Leo's upbringing was in Golspie Street in Govan, where he went to Govan High School. Many years later his son Tony, then Prime Minister, returned to the street looking for some physical clue to his father's life there but nothing was left. When Leo left school in the 1930s he worked as a clerk for Glasgow Corporation but also embraced politics, joining the Scottish Young Communist League.

But his time in the army, and his ambitions to become a lawyer, began to soften and change his radicalism. By the time he became a lecturer at Durham University, he had ambitions to become a Tory MP and was a particular admirer of Margaret Thatcher. "He was keen on the Thatcher revolution," Tony once said. "That is why I have always understood what attracted people to that."
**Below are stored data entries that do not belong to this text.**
Lemma signature_bound_to_account_witness :
  envelope_verify toy_envelope [5; 6] = Ok true /\
  exists e, tx_sign 300 [1; 2; 3] = Ok e /\
    tx_verify e [1; 2; 3] (into_account (mkHybridTxPublic (pair_public 300))) = true.
Proof.
  destruct (signature_bound_to_account (H := toy_suite) (Public := list Z) (Signature := list Z) (Pair := Z))
    as (Hsign & _ & _ & Hpair).
  split; [|exact (Hpair 300 [1; 2; 3])].
  apply (Hsign (9 :: replicate 31 0) [5; 6] toy_envelope). vm_compute. reflexivity.
Defined.

(** A hex seed between blanks with a password, a derivation path with a
    password, a path without one, and hex digits that are too few. *)
Lemma secret_uri_exact_witness :
  master_seed_from_secret_uri ([32] ++ ([ZERO; LOWER_X] ++ seed_hex (replicate 32 171)) ++ [32] ++ [SLASH; SLASH; SLASH; 65]) =
    Ok (replicate 32 171) /\
  uri_means ([97; SLASH; SLASH; 98] ++ PASSWORD_MARK ++ [112; 119]) (Err UnsupportedDerivationPath) /\
  uri_means [97; 98; SLASH; SLASH; 48] (Err UnsupportedDerivationPath) /\
  uri_means [ZERO; UPPER_X; 57] (Err InvalidSeed) /\
  uri_means ([97; 98] ++ PASSWORD_MARK ++ [65]) (Ok (replicate 32 65)).
Proof.
  destruct (secret_uri_exact (H := toy_suite)) as (Hmeans & _ & Hhex). split.
  - apply (Hhex [32] [32] (replicate 32 171) [SLASH; SLASH; SLASH; 65]).
    + apply (bool_decide_unpack _). vm_compute. exact I.
    + reflexivity.
    + repeat constructor.
    + repeat constructor.
    + right. exists [65]. reflexivity.
  - repeat split; apply Hmeans; vm_compute; reflexivity.
Defined.

(** Pairs of hex digits, as the hex crate reads and writes them. *)
Fixpoint hex_pairs (s : list Z) : option (list Z) :=
  match s with
  | [] => Some []
  | a :: b :: s =>
      match hex_digit a, hex_digit b with
      | Ok hi, Ok lo => cons (hi * 16 + lo) <$> hex_pairs s
      | _, _ => None
      end
  | _ => None
  end.
#[export] Instance toy_hex : HexCrate := { hex_encode := seed_hex; hex_decode := hex_pairs }.

#[export] Instance toy_hex_laws : HexCrateLaws.
Proof.
  split.
  - intros b Hb. simpl. induction Hb as [|x b Hx _ IH]; [done|]. destruct (nibbles x Hx) as (Hh & Hl & He).
    change (seed_hex (x :: b)) with (hex_char (x / 16) :: hex_char (x mod 16) :: seed_hex b). cbn [hex_pairs].
    rewrite !hex_digit_char, IH by done. simpl. by rewrite He.
  - cbn [hex_decode toy_hex]. fix IH 1. intros [|a [|c s]] b; cbn [hex_pairs]; [intros [= <-]; constructor|done|].
    destruct (hex_digit a) as [hi| |] eqn:Ha; [|done..]. destruct (hex_digit c) as [lo| |] eqn:Hc; [|done..].
    destruct (hex_pairs s) as [t|] eqn:Ht; [|done]. intros [= <-]. apply hex_digit_Ok in Ha, Hc.
    constructor; [unfold in_u; lia|by apply (IH s)].
Qed.
Definition answer : M () := emit AnswerQuery.
Definition reply_text (text : pystr) (markup : option keyboard) : M () :=
  emit (ReplyText text markup).
Definition edit_message_text (text : pystr) (markup : option keyboard) : M () :=
  emit (EditMessageText text markup).
Definition logger_error (text : pystr) : M () := emit (LogError text).

(** [context.bot.send_message]: the next outcome decides; with none left the
    message is delivered. *)
Definition next_outcome (w : world) : bool := default true (head (net w)).

Definition deliver (chat_id : chat) (text : pystr) (markup : option keyboard)
    (w : world) : world :=
  World (conversations w) (user_data w) (user_cooldowns w)
        (time w) (ticks w) (tail (net w))
        (trace w ++ [SendMessage chat_id text markup (next_outcome w)]).

Definition send_message (chat_id : chat) (text : pystr) (markup : option keyboard) : M () := λ w,
  (if next_outcome w then Ok () else Raise DeliveryError, deliver chat_id text markup w).

(** [datetime.now()]: the clock moves on by the next tick. *)
Definition next_reading (w : world) : Z :=
  (time w + Z.of_N (default 0%N (head (ticks w))))%Z.

Definition advance (w : world) : world :=
  World (conversations w) (user_data w) (user_cooldowns w)
        (next_reading w) (tail (ticks w)) (net w) (trace w).

Definition datetime_now : M Z := λ w, (Ok (next_reading w), advance w).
Certainly, Leo was an example of self-made success. He left school at 14 but returned to education when he was 23, shortly after getting married to Hazel Corscadden, the stepdaughter of a Glasgow butcher. They had two sons, first Bill, then Tony, who was born in 1953. Both boys were later sent to Fettes College in Edinburgh.

As Leo's law career took off, the family decided to emigrate to Australia where Leo worked for a time as a lecturer in Adelaide. Tony's brother Bill remembers their grandmother waving at them from the front door of her house in Glasgow.

After three years, the family returned to the UK where Leo had secured a lecturing job at Durham University. He was also starting to think seriously about becoming an MP when he suffered an unexpected stroke.

Some commentators have suggested it was at this moment that ambition was transferred from father to son. Whether that is true or not, it was a difficult time for the family. Five years later, Hazel was diagnosed with thyroid cancer and died in 1975.

Leo fully recovered from the stroke, remarried and moved to Shropshire. From there, Leo could also watch the progress of his younger son's political career. By 1995, Tony was Labour leader which prompted another political conversion by his father. The man who had once been a member of the Communist Party and had ambitions to be a Tory MP now joined Labour at the age of 71.

The publicity also led to a new chapter in Leo's family history. His biological half sister Pauline, by then 90, contacted the Blairs and a reunion was arranged. It was the first time the family had been in touch since before the war and Tony was there to see it.

Leo Blair is survived by his two sons. He was predeceased by both wives.